Instructions to follow
Within the data that follows, set down exactly the lines from the one containing "(* ===== verification/BackupCodec.v ===== *)" through the one containing "payload that is", both ends included.

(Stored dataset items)

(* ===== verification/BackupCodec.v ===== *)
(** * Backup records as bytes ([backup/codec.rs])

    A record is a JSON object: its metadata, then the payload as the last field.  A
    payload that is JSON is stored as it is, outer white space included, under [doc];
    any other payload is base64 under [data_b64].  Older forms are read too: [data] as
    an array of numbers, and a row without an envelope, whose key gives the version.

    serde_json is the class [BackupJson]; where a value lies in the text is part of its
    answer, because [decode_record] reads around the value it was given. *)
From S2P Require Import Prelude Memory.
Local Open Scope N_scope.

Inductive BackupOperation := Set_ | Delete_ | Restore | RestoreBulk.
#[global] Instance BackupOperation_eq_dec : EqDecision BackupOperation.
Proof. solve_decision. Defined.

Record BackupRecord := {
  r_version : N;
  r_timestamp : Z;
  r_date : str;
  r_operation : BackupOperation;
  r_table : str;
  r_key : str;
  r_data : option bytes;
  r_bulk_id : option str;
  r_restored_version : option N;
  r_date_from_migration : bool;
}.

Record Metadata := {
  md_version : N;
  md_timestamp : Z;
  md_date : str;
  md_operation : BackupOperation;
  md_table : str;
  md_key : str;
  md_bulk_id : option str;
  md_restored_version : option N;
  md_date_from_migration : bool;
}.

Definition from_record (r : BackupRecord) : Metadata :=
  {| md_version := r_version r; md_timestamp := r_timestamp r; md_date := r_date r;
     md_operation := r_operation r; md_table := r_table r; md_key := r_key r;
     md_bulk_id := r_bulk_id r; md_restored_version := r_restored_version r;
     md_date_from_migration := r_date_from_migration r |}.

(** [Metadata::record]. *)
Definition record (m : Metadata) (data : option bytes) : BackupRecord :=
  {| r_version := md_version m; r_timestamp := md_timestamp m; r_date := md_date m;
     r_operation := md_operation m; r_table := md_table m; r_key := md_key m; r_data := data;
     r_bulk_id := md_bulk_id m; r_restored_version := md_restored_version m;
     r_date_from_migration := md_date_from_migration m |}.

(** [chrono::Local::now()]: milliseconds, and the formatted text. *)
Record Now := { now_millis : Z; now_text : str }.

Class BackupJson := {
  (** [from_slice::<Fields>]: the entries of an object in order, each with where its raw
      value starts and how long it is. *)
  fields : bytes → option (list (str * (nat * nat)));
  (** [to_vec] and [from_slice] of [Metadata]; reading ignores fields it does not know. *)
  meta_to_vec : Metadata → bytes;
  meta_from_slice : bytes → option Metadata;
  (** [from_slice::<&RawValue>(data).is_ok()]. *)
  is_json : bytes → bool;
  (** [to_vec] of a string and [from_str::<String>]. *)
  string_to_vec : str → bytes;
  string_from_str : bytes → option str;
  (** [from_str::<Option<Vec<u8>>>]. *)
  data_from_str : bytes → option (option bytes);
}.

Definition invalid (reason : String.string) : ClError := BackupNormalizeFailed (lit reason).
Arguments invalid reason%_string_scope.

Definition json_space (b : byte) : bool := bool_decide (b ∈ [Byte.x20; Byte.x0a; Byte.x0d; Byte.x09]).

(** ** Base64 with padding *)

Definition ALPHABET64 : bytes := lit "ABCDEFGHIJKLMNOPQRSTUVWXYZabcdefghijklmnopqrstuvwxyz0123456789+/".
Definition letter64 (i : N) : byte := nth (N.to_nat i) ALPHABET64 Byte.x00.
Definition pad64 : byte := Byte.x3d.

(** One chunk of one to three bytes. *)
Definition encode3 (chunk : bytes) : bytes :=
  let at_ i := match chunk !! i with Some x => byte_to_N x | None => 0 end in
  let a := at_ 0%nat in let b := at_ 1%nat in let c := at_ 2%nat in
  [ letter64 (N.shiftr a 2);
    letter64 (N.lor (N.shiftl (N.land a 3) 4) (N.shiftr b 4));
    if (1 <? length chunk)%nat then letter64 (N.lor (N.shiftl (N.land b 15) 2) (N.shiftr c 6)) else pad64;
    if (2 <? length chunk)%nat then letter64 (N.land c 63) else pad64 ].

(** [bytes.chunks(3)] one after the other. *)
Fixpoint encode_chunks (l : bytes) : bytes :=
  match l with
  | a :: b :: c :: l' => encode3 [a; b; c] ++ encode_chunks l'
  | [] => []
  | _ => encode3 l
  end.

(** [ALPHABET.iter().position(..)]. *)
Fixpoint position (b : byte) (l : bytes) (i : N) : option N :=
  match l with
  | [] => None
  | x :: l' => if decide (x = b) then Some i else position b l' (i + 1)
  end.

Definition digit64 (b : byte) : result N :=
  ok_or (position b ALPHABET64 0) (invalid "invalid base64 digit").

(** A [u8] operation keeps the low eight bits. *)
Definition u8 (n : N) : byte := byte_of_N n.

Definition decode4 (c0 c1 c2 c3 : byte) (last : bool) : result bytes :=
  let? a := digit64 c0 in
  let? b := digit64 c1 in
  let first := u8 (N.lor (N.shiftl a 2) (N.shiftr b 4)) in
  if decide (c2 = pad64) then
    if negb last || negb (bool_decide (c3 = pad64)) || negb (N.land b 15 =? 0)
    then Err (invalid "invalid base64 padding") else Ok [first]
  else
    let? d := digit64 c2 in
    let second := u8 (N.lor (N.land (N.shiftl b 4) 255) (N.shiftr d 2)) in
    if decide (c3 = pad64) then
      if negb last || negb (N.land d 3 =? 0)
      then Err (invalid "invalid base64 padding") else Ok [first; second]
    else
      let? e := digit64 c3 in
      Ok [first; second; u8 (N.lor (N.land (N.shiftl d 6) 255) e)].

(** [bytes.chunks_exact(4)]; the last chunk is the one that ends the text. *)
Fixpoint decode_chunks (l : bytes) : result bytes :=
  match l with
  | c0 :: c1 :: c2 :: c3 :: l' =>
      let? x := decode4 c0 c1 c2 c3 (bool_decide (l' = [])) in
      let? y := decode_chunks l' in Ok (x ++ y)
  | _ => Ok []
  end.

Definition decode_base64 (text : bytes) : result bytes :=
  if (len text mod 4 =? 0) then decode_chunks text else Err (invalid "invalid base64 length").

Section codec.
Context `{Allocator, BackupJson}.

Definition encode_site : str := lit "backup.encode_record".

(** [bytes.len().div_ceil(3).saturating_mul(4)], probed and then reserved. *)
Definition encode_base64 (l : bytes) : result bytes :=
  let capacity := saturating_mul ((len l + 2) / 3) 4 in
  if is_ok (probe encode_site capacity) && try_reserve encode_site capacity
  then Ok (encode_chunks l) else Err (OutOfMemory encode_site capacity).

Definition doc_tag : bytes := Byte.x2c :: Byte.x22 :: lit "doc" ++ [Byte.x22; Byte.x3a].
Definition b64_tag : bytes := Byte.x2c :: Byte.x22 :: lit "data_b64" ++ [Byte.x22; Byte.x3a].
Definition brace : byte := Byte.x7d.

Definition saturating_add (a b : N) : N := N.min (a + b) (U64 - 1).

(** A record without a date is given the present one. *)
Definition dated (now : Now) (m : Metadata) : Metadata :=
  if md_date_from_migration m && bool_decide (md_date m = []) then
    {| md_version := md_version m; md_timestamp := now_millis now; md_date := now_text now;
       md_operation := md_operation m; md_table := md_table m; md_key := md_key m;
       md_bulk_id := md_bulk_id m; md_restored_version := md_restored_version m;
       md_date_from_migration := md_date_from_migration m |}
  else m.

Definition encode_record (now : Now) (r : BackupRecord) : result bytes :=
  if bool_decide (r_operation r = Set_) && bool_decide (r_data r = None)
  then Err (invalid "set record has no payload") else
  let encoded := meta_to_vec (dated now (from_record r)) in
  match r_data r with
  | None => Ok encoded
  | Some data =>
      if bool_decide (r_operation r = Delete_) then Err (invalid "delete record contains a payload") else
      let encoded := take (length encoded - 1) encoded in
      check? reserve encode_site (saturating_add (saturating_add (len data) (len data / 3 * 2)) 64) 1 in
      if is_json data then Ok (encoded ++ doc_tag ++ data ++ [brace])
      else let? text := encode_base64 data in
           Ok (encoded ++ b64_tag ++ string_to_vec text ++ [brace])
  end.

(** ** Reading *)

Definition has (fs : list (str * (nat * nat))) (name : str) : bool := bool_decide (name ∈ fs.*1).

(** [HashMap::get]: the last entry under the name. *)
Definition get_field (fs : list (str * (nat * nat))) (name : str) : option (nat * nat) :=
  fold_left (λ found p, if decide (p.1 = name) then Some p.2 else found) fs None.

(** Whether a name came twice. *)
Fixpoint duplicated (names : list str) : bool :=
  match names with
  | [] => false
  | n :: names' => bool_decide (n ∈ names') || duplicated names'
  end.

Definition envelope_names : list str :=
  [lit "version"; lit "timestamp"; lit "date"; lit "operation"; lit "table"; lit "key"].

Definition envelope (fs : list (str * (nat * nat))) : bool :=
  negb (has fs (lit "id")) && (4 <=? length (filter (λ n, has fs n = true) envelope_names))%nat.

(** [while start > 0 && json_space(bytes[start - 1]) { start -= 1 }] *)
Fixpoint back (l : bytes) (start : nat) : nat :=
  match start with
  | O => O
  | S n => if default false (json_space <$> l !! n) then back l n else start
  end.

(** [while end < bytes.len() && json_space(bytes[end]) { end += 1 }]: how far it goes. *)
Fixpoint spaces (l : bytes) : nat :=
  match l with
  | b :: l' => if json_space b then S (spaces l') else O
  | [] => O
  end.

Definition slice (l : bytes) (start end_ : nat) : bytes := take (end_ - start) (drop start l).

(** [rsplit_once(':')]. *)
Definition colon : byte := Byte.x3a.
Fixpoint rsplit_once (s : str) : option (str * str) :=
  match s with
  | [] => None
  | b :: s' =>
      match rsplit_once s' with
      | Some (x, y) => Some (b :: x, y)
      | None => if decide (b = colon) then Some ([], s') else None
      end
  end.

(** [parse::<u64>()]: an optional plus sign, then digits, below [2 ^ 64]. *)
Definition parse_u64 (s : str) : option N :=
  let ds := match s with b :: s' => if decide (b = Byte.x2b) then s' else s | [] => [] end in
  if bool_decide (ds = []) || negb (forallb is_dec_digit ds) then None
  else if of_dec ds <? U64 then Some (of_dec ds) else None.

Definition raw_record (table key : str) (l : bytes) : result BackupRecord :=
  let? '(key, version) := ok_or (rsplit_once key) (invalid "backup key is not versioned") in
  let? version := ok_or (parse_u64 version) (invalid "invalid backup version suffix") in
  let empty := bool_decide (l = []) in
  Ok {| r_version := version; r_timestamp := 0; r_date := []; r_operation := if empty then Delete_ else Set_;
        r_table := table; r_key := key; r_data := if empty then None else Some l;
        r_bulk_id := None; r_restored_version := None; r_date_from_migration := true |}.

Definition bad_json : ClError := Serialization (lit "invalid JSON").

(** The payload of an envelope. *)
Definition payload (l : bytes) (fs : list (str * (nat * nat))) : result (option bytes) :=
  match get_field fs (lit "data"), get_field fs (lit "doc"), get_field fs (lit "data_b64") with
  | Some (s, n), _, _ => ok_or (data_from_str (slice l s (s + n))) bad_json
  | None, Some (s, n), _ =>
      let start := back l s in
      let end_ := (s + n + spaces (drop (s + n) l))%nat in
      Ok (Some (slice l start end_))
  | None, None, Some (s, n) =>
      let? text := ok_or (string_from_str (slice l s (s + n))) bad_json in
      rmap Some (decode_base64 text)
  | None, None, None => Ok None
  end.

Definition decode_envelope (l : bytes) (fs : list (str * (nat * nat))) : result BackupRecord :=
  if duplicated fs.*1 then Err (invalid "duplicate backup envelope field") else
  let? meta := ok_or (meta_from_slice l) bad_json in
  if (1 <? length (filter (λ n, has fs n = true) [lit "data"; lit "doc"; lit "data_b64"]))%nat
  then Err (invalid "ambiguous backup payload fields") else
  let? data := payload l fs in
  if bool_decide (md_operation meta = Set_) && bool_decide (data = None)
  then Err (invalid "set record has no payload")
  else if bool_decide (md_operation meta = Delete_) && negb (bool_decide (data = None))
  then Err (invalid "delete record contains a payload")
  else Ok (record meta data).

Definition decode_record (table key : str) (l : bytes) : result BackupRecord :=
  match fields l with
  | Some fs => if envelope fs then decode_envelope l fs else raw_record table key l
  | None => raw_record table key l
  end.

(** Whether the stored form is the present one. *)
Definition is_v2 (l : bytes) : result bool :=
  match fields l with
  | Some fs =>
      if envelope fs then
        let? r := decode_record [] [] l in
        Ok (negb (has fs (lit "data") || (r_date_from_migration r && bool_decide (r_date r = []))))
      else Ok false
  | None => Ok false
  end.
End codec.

---

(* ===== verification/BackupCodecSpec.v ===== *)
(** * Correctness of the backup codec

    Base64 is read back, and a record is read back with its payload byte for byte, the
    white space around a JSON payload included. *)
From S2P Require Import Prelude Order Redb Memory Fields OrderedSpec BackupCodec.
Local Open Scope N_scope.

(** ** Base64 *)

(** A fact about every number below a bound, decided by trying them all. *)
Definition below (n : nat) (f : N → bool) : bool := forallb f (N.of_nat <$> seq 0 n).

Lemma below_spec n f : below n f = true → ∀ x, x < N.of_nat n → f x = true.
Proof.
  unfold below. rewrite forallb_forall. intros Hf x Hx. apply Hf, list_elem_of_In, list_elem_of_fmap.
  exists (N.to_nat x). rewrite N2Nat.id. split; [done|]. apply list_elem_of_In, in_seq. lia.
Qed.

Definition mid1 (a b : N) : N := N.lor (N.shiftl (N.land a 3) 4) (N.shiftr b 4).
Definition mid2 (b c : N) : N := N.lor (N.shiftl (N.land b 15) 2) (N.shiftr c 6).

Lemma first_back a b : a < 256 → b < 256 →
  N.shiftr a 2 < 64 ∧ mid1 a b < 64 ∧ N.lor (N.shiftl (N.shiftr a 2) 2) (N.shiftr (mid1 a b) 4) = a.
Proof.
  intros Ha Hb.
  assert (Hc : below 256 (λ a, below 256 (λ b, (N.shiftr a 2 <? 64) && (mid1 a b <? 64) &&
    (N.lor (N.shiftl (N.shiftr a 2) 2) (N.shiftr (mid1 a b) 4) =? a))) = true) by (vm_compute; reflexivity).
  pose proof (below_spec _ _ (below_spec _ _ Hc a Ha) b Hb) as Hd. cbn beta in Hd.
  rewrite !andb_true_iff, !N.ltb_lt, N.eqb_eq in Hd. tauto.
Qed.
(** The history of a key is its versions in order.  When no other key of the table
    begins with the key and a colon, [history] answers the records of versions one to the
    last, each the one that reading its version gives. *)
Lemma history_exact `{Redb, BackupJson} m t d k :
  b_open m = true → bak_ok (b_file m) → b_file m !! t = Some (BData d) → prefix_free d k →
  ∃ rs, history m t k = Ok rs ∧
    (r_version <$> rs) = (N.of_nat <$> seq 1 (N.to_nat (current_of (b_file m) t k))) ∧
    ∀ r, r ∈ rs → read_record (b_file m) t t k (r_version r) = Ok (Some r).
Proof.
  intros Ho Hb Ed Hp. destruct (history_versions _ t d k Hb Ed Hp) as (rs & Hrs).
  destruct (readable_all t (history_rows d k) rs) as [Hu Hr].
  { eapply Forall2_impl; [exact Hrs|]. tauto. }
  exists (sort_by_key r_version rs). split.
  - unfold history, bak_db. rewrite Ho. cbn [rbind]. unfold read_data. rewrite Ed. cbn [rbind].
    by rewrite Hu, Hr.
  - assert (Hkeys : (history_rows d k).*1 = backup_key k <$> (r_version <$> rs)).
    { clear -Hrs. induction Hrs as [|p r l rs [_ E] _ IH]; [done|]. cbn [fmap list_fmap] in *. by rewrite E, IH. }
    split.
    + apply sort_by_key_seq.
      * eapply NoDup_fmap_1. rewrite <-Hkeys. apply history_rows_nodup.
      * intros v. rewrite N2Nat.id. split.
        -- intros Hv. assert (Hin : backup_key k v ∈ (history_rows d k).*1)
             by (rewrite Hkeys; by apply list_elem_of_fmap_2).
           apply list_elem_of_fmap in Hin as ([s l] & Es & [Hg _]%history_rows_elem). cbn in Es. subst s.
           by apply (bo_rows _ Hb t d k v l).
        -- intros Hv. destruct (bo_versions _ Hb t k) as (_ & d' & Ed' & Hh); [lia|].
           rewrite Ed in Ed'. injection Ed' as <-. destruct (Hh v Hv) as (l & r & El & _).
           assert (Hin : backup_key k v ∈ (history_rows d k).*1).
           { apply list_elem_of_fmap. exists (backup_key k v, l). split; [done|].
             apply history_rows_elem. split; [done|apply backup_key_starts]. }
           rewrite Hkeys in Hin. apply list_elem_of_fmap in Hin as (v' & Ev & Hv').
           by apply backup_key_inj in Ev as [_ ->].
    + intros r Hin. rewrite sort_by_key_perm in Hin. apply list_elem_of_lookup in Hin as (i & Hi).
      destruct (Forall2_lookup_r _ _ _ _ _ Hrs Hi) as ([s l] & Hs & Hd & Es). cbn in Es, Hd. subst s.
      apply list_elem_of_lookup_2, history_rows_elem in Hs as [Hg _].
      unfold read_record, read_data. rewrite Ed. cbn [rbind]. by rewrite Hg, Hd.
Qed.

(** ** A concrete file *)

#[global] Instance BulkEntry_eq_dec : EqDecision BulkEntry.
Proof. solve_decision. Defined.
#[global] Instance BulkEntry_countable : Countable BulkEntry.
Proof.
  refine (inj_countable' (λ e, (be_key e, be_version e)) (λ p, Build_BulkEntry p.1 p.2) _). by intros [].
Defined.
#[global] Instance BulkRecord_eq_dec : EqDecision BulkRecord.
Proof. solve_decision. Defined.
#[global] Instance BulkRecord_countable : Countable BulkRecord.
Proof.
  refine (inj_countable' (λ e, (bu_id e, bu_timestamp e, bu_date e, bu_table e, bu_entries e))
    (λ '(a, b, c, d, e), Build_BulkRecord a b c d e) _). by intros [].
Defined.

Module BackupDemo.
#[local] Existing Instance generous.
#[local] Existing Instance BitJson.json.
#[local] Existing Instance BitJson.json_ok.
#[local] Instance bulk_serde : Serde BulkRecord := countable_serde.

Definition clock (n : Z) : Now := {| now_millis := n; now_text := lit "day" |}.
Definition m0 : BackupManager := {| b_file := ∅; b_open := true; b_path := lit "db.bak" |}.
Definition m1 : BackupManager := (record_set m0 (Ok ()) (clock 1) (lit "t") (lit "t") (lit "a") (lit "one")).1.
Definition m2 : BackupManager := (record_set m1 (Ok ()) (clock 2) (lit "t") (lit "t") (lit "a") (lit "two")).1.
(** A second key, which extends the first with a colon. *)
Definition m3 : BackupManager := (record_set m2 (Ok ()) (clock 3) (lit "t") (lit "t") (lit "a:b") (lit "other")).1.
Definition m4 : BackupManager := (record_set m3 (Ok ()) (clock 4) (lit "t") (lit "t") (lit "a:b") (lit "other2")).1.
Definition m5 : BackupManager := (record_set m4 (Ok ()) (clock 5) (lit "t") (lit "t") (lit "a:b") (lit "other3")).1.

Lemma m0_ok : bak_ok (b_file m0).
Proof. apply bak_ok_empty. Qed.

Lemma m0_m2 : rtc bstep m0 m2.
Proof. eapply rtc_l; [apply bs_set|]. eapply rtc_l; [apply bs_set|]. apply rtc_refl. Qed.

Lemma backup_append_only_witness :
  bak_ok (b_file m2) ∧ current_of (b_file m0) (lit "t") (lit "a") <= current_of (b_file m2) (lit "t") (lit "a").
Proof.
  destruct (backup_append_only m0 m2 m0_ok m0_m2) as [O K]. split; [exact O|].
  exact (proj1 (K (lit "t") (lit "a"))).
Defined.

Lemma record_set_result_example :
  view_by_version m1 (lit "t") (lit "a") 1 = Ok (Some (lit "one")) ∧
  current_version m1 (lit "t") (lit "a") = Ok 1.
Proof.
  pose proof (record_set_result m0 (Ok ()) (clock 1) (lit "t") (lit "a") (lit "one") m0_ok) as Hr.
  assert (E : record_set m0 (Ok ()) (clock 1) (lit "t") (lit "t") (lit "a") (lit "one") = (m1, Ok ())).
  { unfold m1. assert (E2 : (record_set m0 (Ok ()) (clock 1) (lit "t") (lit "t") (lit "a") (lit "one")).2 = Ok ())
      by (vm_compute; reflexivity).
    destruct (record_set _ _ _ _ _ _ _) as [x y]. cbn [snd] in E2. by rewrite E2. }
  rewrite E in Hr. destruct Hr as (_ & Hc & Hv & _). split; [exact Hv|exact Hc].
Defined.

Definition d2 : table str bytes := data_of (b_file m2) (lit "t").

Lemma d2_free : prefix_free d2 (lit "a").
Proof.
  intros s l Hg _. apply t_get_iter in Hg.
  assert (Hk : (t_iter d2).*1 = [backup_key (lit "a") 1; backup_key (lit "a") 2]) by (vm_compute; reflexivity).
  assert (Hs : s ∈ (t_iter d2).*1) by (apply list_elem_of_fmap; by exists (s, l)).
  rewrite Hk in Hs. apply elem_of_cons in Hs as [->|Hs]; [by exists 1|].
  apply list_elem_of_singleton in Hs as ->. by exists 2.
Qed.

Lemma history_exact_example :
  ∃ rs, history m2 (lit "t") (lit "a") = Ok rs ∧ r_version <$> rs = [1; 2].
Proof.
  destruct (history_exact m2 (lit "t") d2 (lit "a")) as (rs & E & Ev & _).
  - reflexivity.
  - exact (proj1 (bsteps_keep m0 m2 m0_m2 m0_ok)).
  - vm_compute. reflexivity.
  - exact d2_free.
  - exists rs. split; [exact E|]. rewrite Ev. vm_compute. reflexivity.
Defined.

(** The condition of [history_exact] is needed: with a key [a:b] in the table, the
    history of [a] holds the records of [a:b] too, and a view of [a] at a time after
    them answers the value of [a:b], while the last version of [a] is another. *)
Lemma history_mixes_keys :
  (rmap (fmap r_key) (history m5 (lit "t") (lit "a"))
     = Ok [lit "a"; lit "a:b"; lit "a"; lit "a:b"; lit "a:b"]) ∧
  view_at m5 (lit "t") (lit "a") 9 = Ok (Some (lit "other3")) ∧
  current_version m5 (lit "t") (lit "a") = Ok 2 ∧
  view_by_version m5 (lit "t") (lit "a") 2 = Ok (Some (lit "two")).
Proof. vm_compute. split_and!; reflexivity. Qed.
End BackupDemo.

Answer to this problem
(* ===== verification/BackupCodec.v ===== *)
(** * Backup records as bytes ([backup/codec.rs])

    A record is a JSON object: its metadata, then the payload as the last field.  A
    payload that is JSON is stored as it is, outer white space included, under [doc];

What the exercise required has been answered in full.